» **Task**: From the line containing "(** ** Arguments that are no parameters *)" down to the line containing "Local Abbreviation modparams_call" in the records below, reproduce every line exactly, ends included, and omit all others.

» **Supplied material**:
Lemma import_hw_module_ports_witness :
  ∃ b st' cls named_outputs,
    Designs.import Designs.Imported = Ok (b, st', cls, named_outputs) ∧
    port_name <$> inputs b st' = [Some "a"; Some "b"] ∧
    port_type <$> inputs b st' = [8; 16] ∧
    port_idx <$> inputs b st' = [Some 0; Some 1] ∧
    port_name <$> outputs b st' = [Some "y"].
Proof.
  destruct (import_hw_module_ports (Val := nat) (Const := nat)
              (λ o : string, o) "unit" (λ n : string, n) (λ t : nat, t)
              Examples.markers 10 Designs.Imported)
    as (b & st' & cls & named & Himport & _ & Hn & Ht & Hi & Hon & _).
  - reflexivity.
  - reflexivity.
  - apply (bool_decide_unpack _). vm_compute. reflexivity.
  - intros n Hn. simpl in Hn. set_unfold.
    destruct Hn as [->|[->|[->|[]]]]; by split_and!.
  - exists b, st', cls, named.
    split_and!; [exact Himport | exact Hn | exact Ht | exact Hi | exact Hon].
Defined.


(** ** Arguments that are no parameters *)

Section private_arguments.
Context {Ty Val Const Attr PyObj : Type} `{Countable Attr}.
Variable obj_to_attribute : list (string * PyObj) → list (string * Attr).

Local Abbreviation py_function := (@py_function Ty Val Const Attr PyObj).
Local Abbreviation cache_state := (@cache_state Ty Val Const Attr PyObj _ _).
Local Abbreviation modparams_call := (@modparams_call Ty Val Const Attr PyObj _ _ obj_to_attribute).
Local Abbreviation call_key := (@call_key Ty Val Const Attr PyObj obj_to_attribute).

» **Exercise solution**:
(** ** Arguments that are no parameters *)

Section private_arguments.
Context {Ty Val Const Attr PyObj : Type} `{Countable Attr}.
Variable obj_to_attribute : list (string * PyObj) → list (string * Attr).

Local Abbreviation py_function := (@py_function Ty Val Const Attr PyObj).
Local Abbreviation cache_state := (@cache_state Ty Val Const Attr PyObj _ _).
Local Abbreviation modparams_call := (@modparams_call Ty Val Const Attr PyObj _ _ obj_to_attribute).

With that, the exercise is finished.